Bill Gilroy is something of an industry legend. Owner of offbeat New York favorites such as Employees Only and Macao Trading Co., his venues are more like time capsules rather than restaurants. We sat down with Gilroy for a peek into his usually private life – what better way to kick off the weekend?
On The New Potato, we cover the back to the front of the industry, from the chefs in the back, to the maître d’s at the front, to “the man upstairs” or restaurateur, to the customer who always comes in. As someone who started by working your way up the ladder, do you have a certain reverence for every aspect of this industry?
Absolutely. Like a great Broadway show, it takes everyone, every night to make it all happen.
How important is it to have done everything, before overseeing it all?
For someone like myself, it’s crucial. I can’t speak for how others do what they do. I usually have to learn the hard way.
How did your experiences and training with Keith Mcnally affect your later projects? Could you take us through that training process a bit?
I believe Keith’s biggest strength is his how he hires and regards his team. He knows the success of his establishments is a direct reflection of his team. I believe working with Keith taught me that, among many other things.
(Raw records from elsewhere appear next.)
Lemma Run_cache clk hook net asked t : cache_ok asked t ->
  let t' := snd (Run clk hook net t) in cache_ok (gn_symbol net (Server t') :: asked) t'.
Proof.
  intros Ht. set (t1 := snd (rerender clk t)). pose proof (keeps_rerender asked clk t Ht) as H1. fold t1 in H1.
  assert (R : snd (Run clk hook net t) = t1 \/ snd (Run clk hook net t) = snd (grpc_run net t1) \/
              exists e, snd (Run clk hook net t) = grpc_fail e t1).
  { unfold t1, rerender, Run. cbv [sbind smod sget].
    change (@c_renderTemplate _ _ _) with (grpc_renderTemplate Unmarshal).
    match goal with |- context [?m (Clear t)] =>
      lazymatch m with match _ with Some _ => _ | None => _ end => destruct (m (Clear t)) as [[[]|e] t2]; [|by left] end end.
    right. destruct hook as [[e|]|]; [right; by exists e|by left|by left]. }
  intros t'. fold t' in R. destruct R as [->|[R|[e ->]]].
  - apply (cache_ok_more asked); [set_solver|done].
  - assert (Server t' = Server t1) as -> by (rewrite R; apply run_server).
    rewrite R. apply run_keeps; [by left|]. apply (cache_ok_more asked); [set_solver|done].
  - apply (cache_ok_view _ t1); [done|]. apply (cache_ok_more asked); [set_solver|done].
Qed.

Lemma history_cache asked t : grpc_history asked t -> cache_ok asked t.
Proof.
  induction 1 as [t N1 N2 N3|g asked t _ IH|asked t _ IH|clk gv asked t _ IH|clk hook net asked t _ IH].
  - unfold cache_ok. by rewrite N1, N2, N3.
  - by apply (cache_ok_view _ t).
  - by apply keeps_CheckTask.
  - by apply keeps_RenderTemplateAndInit.
  - by apply Run_cache.
Qed.

Lemma find_unreflected symbol symbol' t : reflection_method t = None ->
  fst (findMethod symbol (drop_caches t)) = fst (findMethod symbol' (drop_caches t)).
Proof.
  unfold reflection_method. change (request_opt t) with (request_opt (drop_caches t)).
  unfold findMethod, sbind, sget. destruct (request_opt (drop_caches t)) as [r|]; [|done]. simpl.
  by destruct (gr_ProtoFiles r), (gr_Reflection r).
Qed.

Lemma find_alike symbol symbol' t : (forall x, symbol x = symbol' x) ->
  fst (findMethod symbol (drop_caches t)) = fst (findMethod symbol' (drop_caches t)).
Proof.
  intros E. unfold findMethod, sbind, sget.
  assert (F : forall full, find_reflection symbol full = find_reflection symbol' full).
  { intros full. unfold find_reflection. destruct (_ =? "")%string; [done|]. destruct (split_method _) as [[a b]|]; [|done]. by rewrite E. }
  destruct (request_opt _) as [r|]; [|done]. destruct (gr_ProtoFiles r), (gr_Reflection r); try done.
  unfold findMethodByReflection, cached. destruct (reflectionMethodDescriptor _); [done|].
  destruct (r ← _; gr_Reflection r) as [f|]; [|done]. by rewrite F.
Qed.

(** C16: What the caches of a gRPC task can change.  Whatever its history, with templates that
    change its method and its server between runs, runs that fail at any point, and servers
    that answer differently from one run to the next, the search for the method gives the
    descriptor or the error that it gives with nothing cached, when the server that is asked
    is the current one or one that an earlier run has dialled; without reflection, or when
    these servers answer alike, the caches are not seen at all. *)
Theorem grpc_cache_transparent asked symbol t :
  grpc_history asked t ->
  (exists s, (s = symbol \/ s ∈ asked) /\ fst (findMethod symbol t) = fst (findMethod s (drop_caches t))) /\
  (reflection_method t = None \/ Forall (fun s => forall x, s x = symbol x) asked ->
   fst (findMethod symbol t) = fst (findMethod symbol (drop_caches t))).
Proof.
  intros Hh. pose proof (cached_find asked symbol t (history_cache _ _ Hh)) as (s & Hs & E).
  split; [by exists s|]. intros [N|F].
  - rewrite E. by apply find_unreflected.
  - rewrite E. destruct Hs as [->|Hs]; [done|]. apply find_alike. rewrite list.Forall_forall in F. by apply F.
Qed.

(** C12: For each of the six kinds of task with conditions: after a run, the results report
    success exactly when the request had no error and every condition of the task holds, for
    gRPC at least one of them; with the logic "or", exactly when it had no error and one
    condition holds.  Otherwise they report the reasons.  A status that the custom tags set
    is overwritten only by a success.  When the hook before the run fails, the result is a
    failure that names its error, whatever the network would answer. *)
Theorem dial_verdict `{!Json TCPTask} `{!Json ICMPTask} `{!Json WebsocketTask} `{!Json SSLTask} `{!Json HTTPTask} :
  verdict_sound TCPTask tcp_net false /\ verdict_sound ICMPTask icmp_net false /\
  verdict_sound WebsocketTask ws_net false /\ verdict_sound SSLTask ssl_net false /\
  verdict_sound HTTPTask http_net false /\ verdict_sound GRPCTask grpc_net true.
Proof.
  exact (conj (verdict_of_laws (C := TCPTask)) (conj (verdict_of_laws (C := ICMPTask))
    (conj (verdict_of_laws (C := WebsocketTask)) (conj (verdict_of_laws (C := SSLTask))
    (conj (verdict_of_laws (C := HTTPTask)) (verdict_of_laws (C := GRPCTask))))))).
Qed.
End grpc.

(** A line with a lone quotation mark makes the search for imports panic, and with it the
    check of a task that has such a proto file. *)
Lemma lone_quote_panics : extractImports ("import " +:+ quote_mark +:+ ";") = Err EPanic.
Proof. vm_compute. reflexivity. Qed.

Lemma imports_example :
  extractImports ("import " +:+ quote_mark +:+ "a.proto" +:+ quote_mark +:+ "; // x" +:+ String newline
    ("import public " +:+ quote_mark +:+ "b.proto" +:+ quote_mark +:+ ";")) = Ok ["a.proto"; "b.proto"].
Proof. vm_compute. reflexivity. Qed.

(** The map of proto files is complete: a file that is imported is one of them. *)
Lemma missing_imports_none files l : missing_imports files l = Ok [] ->
  forall name content imps i, (name, content) ∈ l -> extractImports content = Ok imps -> i ∈ imps -> is_Some (files !! i).
Proof.
  induction l as [|[n c] l IH]; simpl; intros E name content imps i Hin Hx Hi; [by apply elem_of_nil in Hin|].
  destruct (extractImports c) as [imps'|] eqn:Ec; [|done]. destruct (missing_imports files l) as [r|]; [|done].
  injection E as Ea. apply app_eq_nil in Ea as [Ef ->]. apply elem_of_cons in Hin as [[= -> ->]|Hin]; [|by eapply IH].
  rewrite Ec in Hx. injection Hx as ->. destruct (files !! i) eqn:El; [done|]. exfalso.
  apply list_elem_of_In in Hi. assert (In i []) as []. rewrite <- Ef. apply filter_In. by rewrite El.
Qed.

(** ** Instances *)

#[local] Existing Instance demo_std.

(** Descriptors are names. *)
#[local] Instance demo_pdesc : Pdesc := {
  FileDescriptor := string; ServiceDescriptor := string; MethodDescriptor := string; Message := string;
  FindService := fun fd s => if (fd =? s)%string then Some s else None;
  FindMethodByName := fun s m => if (m =? "")%string then None else Some (s +:+ "." +:+ m);
  ParseFiles := fun files names => Ok names; health_file := None; NewMessage := fun m => m; UnmarshalJSON := fun m s => Ok s
}.

#[local] Instance demo_grpc_json : Json GRPCTask := { Unmarshal := fun _ => Err ""; MarshalTask := Server }.

Definition demo_grpc_options (method : string) : option GRPCAdvanceOption :=
  Some (mkGrpcAdvance (Some (mkGrpcReq ∅ "" None (Some (mkReflection method "")) None)) None None).

(** A task whose method is [S/One] until its templates are rendered, then [S/Two]. *)
Definition demo_grpc : GRPCTask :=
  mkGRPC zero_task "host:1" "" "" [Some (mkGrpcSuccess [Some (mkOption "" "" "" "" None None "up" "")] "" 0)]
    (demo_grpc_options "S/One") (Some CInsecure) None "" 0 0 None 0 0
    (Some (mkGrpcRaw "host:1" [None] (demo_grpc_options "S/Two"))) None None None.

Definition demo_grpc_net : grpc_net :=
  mkGrpcNet (fun _ _ _ => ([], None)) (fun server s => Ok s) (fun _ _ m msg => (Ok (RDynamic (Ok (m +:+ " is up"))), 5))
    (fun _ _ => Err "").

Definition demo_grpc_run : GRPCTask := snd (Run demo_clock None demo_grpc_net demo_grpc).

Lemma demo_grpc_history : grpc_history [gn_symbol demo_grpc_net "host:1"] (snd (RenderTemplateAndInit demo_clock ∅ demo_grpc_run)).
Proof. apply H_render. apply (H_run demo_clock None demo_grpc_net [] demo_grpc). by apply H_new. Defined.

(** The first run caches one method; the search after rendering finds the other. *)
Lemma grpc_cache_transparent_witness :
  reflectionMethodDescriptor demo_grpc_run = Some "S.One" /\
  fst (findMethod (gn_symbol demo_grpc_net "host:1") (snd (RenderTemplateAndInit demo_clock ∅ demo_grpc_run))) = Ok "S.Two".
Proof.
  split; [vm_compute; reflexivity|].
  destruct (@grpc_cache_transparent demo_std demo_pdesc demo_grpc_json _ (gn_symbol demo_grpc_net "host:1") _ demo_grpc_history) as [_ T].
  rewrite T; [vm_compute; reflexivity|]. right. by repeat constructor.
Defined.

(** A descriptor outlives the server it came from: after the server of the task has changed
    to one that does not know the service, the method is still found. *)
Lemma stale_descriptor :
  let t := demo_grpc_run{{Server := "host:2"}} in
  fst (findMethod (fun _ => Err "unknown service") t) = Ok "S.One" /\
  fst (findMethod (fun _ => Err "unknown service") (drop_caches t)) = Err (EMsg "unknown service").
Proof. vm_compute. done. Qed.

#[local] Existing Instance demo_tcp_json.

#[local] Instance no_json {C} : Json C | 1000 := { Unmarshal := fun _ => Err ""; MarshalTask := fun _ => "" }.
Keith and Lynn would visit me at La Gamelle where I worked with Florent Morellet. I worked at La Gamelle from ’80 – ’83 before heading over to work at the Water Club. When Cafe Luxembourg opened, I headed over there to join the team. I managed Nell’s from ’86 – ’87 and partnered with Keith at Lucky Strike.
His spots have a timelessness, as do yours. What’s the trick to creating that?
When developing a space, you need to have a good understanding of what you are looking to achieve. It should feel inspired and tell a story. It’s not just a design job or business concept. Playing with lighting also helps.